This code cell trains a decision tree classifier using the `DecisionTreeClassifier` from PySpark MLlib.

- **Creating Classifier**: A `DecisionTreeClassifier` named `classifier` is created with parameters such as seed, label column, features column, and prediction column.
- **Model Training**: `classifier.fit(assembled_train_data)` trains the decision tree classifier on the assembled training data.
- **Printing Model Debug String**: `model.toDebugString` prints the debug string representation of the trained decision tree model.

The debug string provides a human-readable representation of the decision tree model, showing the decision rules and splits made by the tree at each node.


In [None]:
from pyspark.ml.classification import DecisionTreeClassifier

classifier = DecisionTreeClassifier(seed = 1234, labelCol="Cover_Type", featuresCol="featureVector", predictionCol="prediction")

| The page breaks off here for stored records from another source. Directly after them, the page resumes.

(* ===== verification/EngineSched.v ===== *)
(** * The scheduler makes progress

    What the scheduling loop can do at a state: an activity is picked exactly
    when its predecessors allow it, and on an acyclic definition some activity
    can always be picked until all are settled. *)
From stdpp Require Import base tactics list numbers strings gmap relations.
From Stdlib Require Import Lia ZArith Ascii.
From S2P Require Import Prelude.
From S2P Require Import Common.
From S2P Require Import JsonValue.
From S2P Require Import State.
From S2P Require Import Condition.
From S2P Require Import Executor.
From S2P Require Import Template.
From S2P Require Import Event.
From S2P Require Import WorkflowDef.
From S2P Require Import WorkflowValid.
From S2P Require Import ExecState.
From S2P Require Import Store.
From S2P Require Import Effect.
From S2P Require Import Timer.
From S2P Require Import Engine.
From S2P Require Import EngineInv.
From S2P Require Import Scenario.

(** ** Inversion of the emitting operations *)

Section inversion.
Context {St T X : Type}.
Context `{HEL : EventLog St, HCS : CheckpointStore St}.
Notation M := (M (World St T X)).

Lemma emit_Ret (st st' : ExecutionState) e (w w' : World St T X) :
  emit st e w = (w', Ret st') → st' = with_version (u64_wrapping_add (es_version st) 1) st.
Proof. unfold emit. intros (w1 & n & _ & [= <- <-])%bind_Ret_inv. done. Qed.

Lemma emit_checkpoint_Ret (st st' : ExecutionState) e (w w' : World St T X) :
  emit_checkpoint st e w = (w', Ret st') →
  st' = with_version (u64_wrapping_add (es_version st) 1) st.
Proof.
  unfold emit_checkpoint. intros (w1 & st1 & He & Hr)%bind_Ret_inv.
  apply bind_Ret_inv in Hr as (w2 & u & _ & [= <- <-]). by eapply emit_Ret.
Qed.
End inversion.

(** ** Edges *)

Lemma edges_of_elem d st id e :
  e ∈ edges_of d st id ↔ ∃ t, t ∈ spec_transitions (def_spec d) ∧ tr_to t = id ∧ classify_edge t st = e.
Proof.
  unfold edges_of, inbound. rewrite list_elem_of_fmap. split.
  - intros (t & -> & [Hin Ht]%filter_elem). exists t. split; [done|]. by apply String.eqb_eq in Ht.
  - intros (t & Hin & Ht & <-). exists t. split; [done|]. apply filter_elem. split; [done|].
    by apply String.eqb_eq.
Qed.

Lemma classify_pending t st :
  classify_edge t st = Pending →
  ∀ s, state_of st (tr_from t) = Some s →
  s ≠ ActivityState.Completed ∧ s ≠ ActivityState.Skipped ∧ s ≠ ActivityState.Failed.
Proof.
  unfold classify_edge. intros Hp s Hs. rewrite Hs in Hp.
  destruct s; try done. by repeat case_match.
Qed.

(** The states between which an edge's class cannot change from [Live]. *)
Lemma live_stays st st' d id :
  es_variables st' = es_variables st →
  (∀ x, state_of st x = Some ActivityState.Completed → state_of st' x = Some ActivityState.Completed) →
  Live ∈ edges_of d st id → Live ∈ edges_of d st' id.
Proof.
  intros Hv Hc (t & Hin & Ht & Hl)%edges_of_elem. apply edges_of_elem. exists t.
  split; [done|]. split; [done|]. revert Hl. unfold classify_edge.
  destruct (state_of st (tr_from t)) as [s|] eqn:Hs; [|done]. destruct s; try done.
  rewrite (Hc _ Hs), Hv. done.
Qed.

Lemma is_ready_spec d st id s :
  state_of st id = Some s →
  is_ready d st id = Ret (runnable s &&
    (bool_decide (edges_of d st id = []) ||
     (negb (bool_decide (Pending ∈ edges_of d st id)) && bool_decide (Live ∈ edges_of d st id)))).
Proof.
  unfold state_of. intros (r & Hr & ->)%fmap_Some. unfold is_ready, record. rewrite Hr. simpl.
  destruct (runnable (ar_state r)); [|done]. simpl. by destruct (edges_of d st id).
Qed.

(** ** What [apply_skips] leaves *)

Definition skipped_from (st st' : ExecutionState) : Prop :=
  es_variables st' = es_variables st ∧
  ∀ id, state_of st' id = state_of st id ∨
    (∃ s, state_of st id = Some s ∧ skippable s = true ∧
          state_of st' id = Some ActivityState.Skipped).

Lemma skipped_from_refl st : skipped_from st st.
Proof. split; [done|]. by left. Qed.

Lemma skipped_from_step d st st1 st2 id v :
  dead_branch d st id → st1 = with_version v (set_activity id ActivityState.Skipped st) →
  skipped_from st1 st2 → skipped_from st st2.
Proof.
  intros (_ & (s & Hs & Hk) & _) -> [Hv Hst]. split; [done|]. intros x.
  assert (state_of (with_version v (set_activity id ActivityState.Skipped st)) x =
    if decide (id = x) then Some ActivityState.Skipped else state_of st x) as Hx.
  { change (state_of (set_activity id ActivityState.Skipped st) x = if decide (id = x)
      then Some ActivityState.Skipped else state_of st x).
    rewrite state_of_set_activity. case_decide; [|done]. by rewrite Hs. }
  destruct (Hst x) as [Heq|(s' & Hs' & Hk' & Hx')]; rewrite Hx in *; case_decide; subst; eauto.
Qed.

Lemma apply_skips_go_Ret {St T X} `{EventLog St, CheckpointStore St} fuel d st st'
    (w w' : World St T X) :
  apply_skips_go fuel d st w = (w', Ret st') →
  skipped_from st st' ∧ ∀ id, id ∈ activity_ids d → not_dead d st' id.
Proof.
  revert st w. induction fuel as [|fuel IH]; intros st w; simpl; [done|].
  intros (w1 & o & [= <- Ho] & Hr)%bind_Ret_inv.
  pose proof (find_skip_spec d st (spec_activities (def_spec d))) as Hskip. rewrite Ho in Hskip.
  destruct o as [id|]; simpl in Hskip.
  - apply bind_Ret_inv in Hr as (w2 & st1 & He & Hr). apply emit_checkpoint_Ret in He.
    destruct (IH _ _ Hr) as [Hs Hn]. split; [|done]. eapply skipped_from_step; [apply Hskip|done|done].
  - injection Hr as <- <-. split; [apply skipped_from_refl|done].
Qed.

(** ** Progress *)

(** States from which an activity is not in the middle of anything and has not
    failed. *)
Definition at_rest (s : ActivityState.t) : bool :=
  match s with
  | ActivityState.Failed | ActivityState.Scheduled | ActivityState.Running => false
  | _ => true
  end.

(** Every activity that is to run forward has a record at rest, and one that
    waits was let through by a guard that still holds. *)
Definition resting (d : Definition_) (st : ExecutionState) : Prop :=
  ∀ id, id ∈ activity_ids d → is_handler d id = false →
    ∃ s, state_of st id = Some s ∧ at_rest s = true ∧
      (s = ActivityState.Waiting → edges_of d st id = [] ∨ Live ∈ edges_of d st id).

Lemma skipped_resting d st st' : skipped_from st st' → resting d st → resting d st'.
Proof.
  intros [Hv Hst] Hrest id Hin Hh. destruct (Hrest id Hin Hh) as (s & Hs & Hr & Hw).
  destruct (Hst id) as [Heq|(s' & Hs' & Hk & Hx)].
  - exists s. rewrite Heq. split; [done|]. split; [done|]. intros Hwait.
    destruct (Hw Hwait) as [Hnil|Hl].
    + left. destruct (edges_of d st' id) as [|e es] eqn:He; [done|].
      assert (e ∈ edges_of d st' id) as (t & Ht & Hto & _)%edges_of_elem by (rewrite He; set_solver).
      assert (classify_edge t st ∈ edges_of d st id) as Hin' by (apply edges_of_elem; eauto).
      rewrite Hnil in Hin'. by apply not_elem_of_nil in Hin'.
    + right. eapply live_stays; [done| |done]. intros x Hx.
      destruct (Hst x) as [->|(s' & Hs' & Hk & _)]; [done|]. rewrite Hx in Hs'.
      injection Hs' as <-. done.
  - exists ActivityState.Skipped. split; [done|]. by split.
Qed.

Lemma edge_decided d st t :
  resting d st → tr_from t ∈ activity_ids d → is_handler d (tr_from t) = false →
  settled st (tr_from t) = true → classify_edge t st ≠ Pending.
Proof.
  intros Hrest Hin Hh Hset Hp. destruct (Hrest _ Hin Hh) as (s & Hs & _).
  pose proof (classify_pending _ _ Hp s Hs) as (? & ? & ?).
  unfold settled in Hset. rewrite Hs in Hset. by destruct s.
Qed.

(** An activity still to run whose inbound transition leaves a compensation
    handler and is undecided: the engine does not run handlers forward, so it
    waits for ever. *)
Definition waits_for_handler (d : Definition_) (st : ExecutionState) (t : Transition) : Prop :=
  is_handler d (tr_from t) = true ∧ is_handler d (tr_to t) = false ∧
  settled st (tr_to t) = false ∧ classify_edge t st = Pending.
#[export] Instance waits_for_handler_dec d st t : Decision (waits_for_handler d st t).
Proof. unfold waits_for_handler. apply _. Defined.

(** The activities still to run, none of which is ready, all have one such
    predecessor. *)
Lemma stuck_predecessor `{DefinitionSerde} d st v :
  well_formed d →
  (∀ t, t ∈ spec_transitions (def_spec d) → ¬ waits_for_handler d st t) →
  resting d st → (∀ id, id ∈ activity_ids d → not_dead d st id) →
  (∀ id, id ∈ activity_ids d → is_handler d id = false → is_ready d st id = Ret false) →
  v ∈ activity_ids d → is_handler d v = false → settled st v = false →
  ∃ u, edge d u v ∧ u ∈ activity_ids d ∧ is_handler d u = false ∧ settled st u = false.
Proof.
  intros Hwf Hsrc Hrest Hnd Hready Hv Hh Hset.
  destruct (Hrest v Hv Hh) as (s & Hs & Hr & Hw).
  pose proof (Hready v Hv Hh) as Hno. rewrite (is_ready_spec _ _ _ s Hs) in Hno.
  assert (runnable s = true) as Hrun.
  { unfold settled in Hset. rewrite Hs in Hset. by destruct s. }
  rewrite Hrun in Hno. simpl in Hno. injection Hno as Hno.
  apply orb_false_elim in Hno as [Hnil%bool_decide_eq_false Hno].
  assert (∃ e, e ∈ edges_of d st v ∧ e ≠ Dead) as (e & He & Hne).
  { destruct (Hnd v Hv Hh) as (s' & Hs' & Hk). rewrite Hs in Hs'. injection Hs' as <-.
    destruct (skippable s) eqn:Hsk.
    - destruct (Hk eq_refl) as [?|?]; [done|done].
    - assert (s = ActivityState.Waiting) as Hwait by by destruct s.
      destruct (Hw Hwait) as [?|Hl]; [done|]. by exists Live. }
  assert (Pending ∈ edges_of d st v) as (t & Ht & Hto & Hp)%edges_of_elem.
  { destruct e; try done. apply andb_false_iff in Hno as [Hno|Hno].
    - apply negb_false_iff in Hno. by apply bool_decide_eq_true in Hno.
    - by apply bool_decide_eq_false in Hno. }
  exists (tr_from t). destruct (wf_edges d Hwf t Ht) as [Hfrom _].
  assert (is_handler d (tr_from t) = false) as Hhf.
  { destruct (is_handler d (tr_from t)) eqn:Hhf; [|done]. destruct (Hsrc t Ht). by subst v. }
  split; [by exists t|]. split; [done|]. split; [done|].
  destruct (settled st (tr_from t)) eqn:Hst; [|done].
  exfalso. by apply (edge_decided d st t Hrest Hfrom Hhf).
Qed.

(** Every activity to run forward has a record. *)
Definition recorded (d : Definition_) (st : ExecutionState) : Prop :=
  ∀ id, id ∈ activity_ids d → is_handler d id = false → ∃ s, state_of st id = Some s.

Lemma resting_recorded d st : resting d st → recorded d st.
Proof. intros Hr id Hin Hh. destruct (Hr id Hin Hh) as (s & Hs & _). eauto. Qed.

Definition ready (d : Definition_) (st : ExecutionState) (id : string) : bool :=
  match is_ready d st id with Ret b => b | Stop _ => false end.

Lemma is_ready_ready d st id s : state_of st id = Some s → is_ready d st id = Ret (ready d st id).
Proof. intros Hs. unfold ready. by rewrite (is_ready_spec _ _ _ _ Hs). Qed.

(** The scans in terms of [ready]. *)
Definition candidates (d : Definition_) (st : ExecutionState) : list ActivityDef :=
  List.filter (λ a, negb (is_handler d (act_id a)) && ready d st (act_id a))
    (spec_activities (def_spec d)).

Lemma next_ready_eq d st :
  recorded d st → next_ready d st = Ret (act_id <$> head (candidates d st)).
Proof.
  unfold recorded, next_ready, candidates, activity_ids. intros Hrec.
  induction (spec_activities (def_spec d)) as [|a acts IH]; [done|]. simpl.
  assert (∀ id, id ∈ map act_id acts → is_handler d id = false → ∃ s, state_of st id = Some s)
    as Hrec' by (intros id Hin; apply Hrec; simpl; set_solver).
  destruct (is_handler d (act_id a)) eqn:Hh; simpl; [by apply IH|].
  destruct (Hrec (act_id a)) as (s & Hs); [simpl; set_solver|done|].
  rewrite (is_ready_ready _ _ _ _ Hs). simpl.
  destruct (ready d st (act_id a)); [done|by apply IH].
Qed.

Lemma ready_batch_eq d st :
  recorded d st →
  ready_batch d st = Ret (map act_id (List.filter (batchable d) (candidates d st))).
Proof.
  unfold recorded, ready_batch, candidates, activity_ids. intros Hrec.
  induction (spec_activities (def_spec d)) as [|a acts IH]; [done|]. simpl.
  assert (∀ id, id ∈ map act_id acts → is_handler d id = false → ∃ s, state_of st id = Some s)
    as Hrec' by (intros id Hin; apply Hrec; simpl; set_solver).
  rewrite (IH Hrec'). destruct (is_handler d (act_id a)) eqn:Hh; simpl.
  { assert (batchable d a = false) as -> by (unfold batchable; by rewrite Hh). done. }
  destruct (Hrec (act_id a)) as (s & Hs); [simpl; set_solver|done|].
  rewrite (is_ready_ready _ _ _ _ Hs). simpl.
  destruct (ready d st (act_id a)); simpl; by destruct (batchable d a).
Qed.

Lemma forward_complete_eq d st :
  recorded d st →
  ∃ b, forward_complete d st = Ret b ∧
    (b = true ↔ ∀ id, id ∈ activity_ids d → is_handler d id = false → settled st id = true).
Proof.
  intros Hrec. pose proof (forward_complete_spec d st) as Hspec.
  destruct (forward_complete d st) as [b|s] eqn:Hfc; [eauto|]. exfalso.
  assert (∀ acts, (∀ a, a ∈ acts → a ∈ spec_activities (def_spec d)) →
    forward_complete_go d st acts ≠ Stop s) as Hno; [|by eapply Hno].
  induction acts as [|a acts IH]; intros Hin; [done|]. simpl.
  destruct (is_handler d (act_id a)) eqn:Hh; [apply IH; set_solver|].
  destruct (Hrec (act_id a)) as (s' & Hs'); [apply list_elem_of_fmap; set_solver|done|].
  unfold state_of in Hs'. apply fmap_Some in Hs' as (r & Hr & _). unfold record. rewrite Hr. simpl.
  destruct (ActivityState.is_settled _); [apply IH; set_solver|done].
Qed.

Lemma candidates_elem d st a :
  a ∈ candidates d st ↔ a ∈ spec_activities (def_spec d) ∧
    is_handler d (act_id a) = false ∧ ready d st (act_id a) = true.
Proof.
  unfold candidates. rewrite filter_elem. split.
  - intros [Hin Hb]. by to_prop.
  - intros (Hin & Hh & Hr). by rewrite Hh, Hr.
Qed.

model = classifier.fit(assembled_train_data)
print(model.toDebugString)

## Extracting Feature Importances

This code cell extracts feature importances from the trained decision tree model and presents them in a Pandas DataFrame.

- **Importing Libraries**: The `pandas` library is imported as `pd`.
- **Converting Feature Importances**: `model.featureImportances.toArray()` converts the feature importances from the trained model to a NumPy array.
- **Creating DataFrame**: `pd.DataFrame(...)` creates a DataFrame with feature importances, using input column names as index and "importance" as the column name.
- **Sorting by Importance**: `.sort_values(by="importance", ascending=False)` sorts the DataFrame by importance values in descending order.

This DataFrame provides insights into the importance of each feature in predicting the target variable, helping to understand the significance of different features in the decision-making process of the model.


In [None]:
import pandas as pd

pd.DataFrame(model.featureImportances.toArray(), index=input_cols, columns=['importance']).sort_values(by="importance", ascending=False)

## Making Predictions

This code cell makes predictions using the trained decision tree model on the assembled training data.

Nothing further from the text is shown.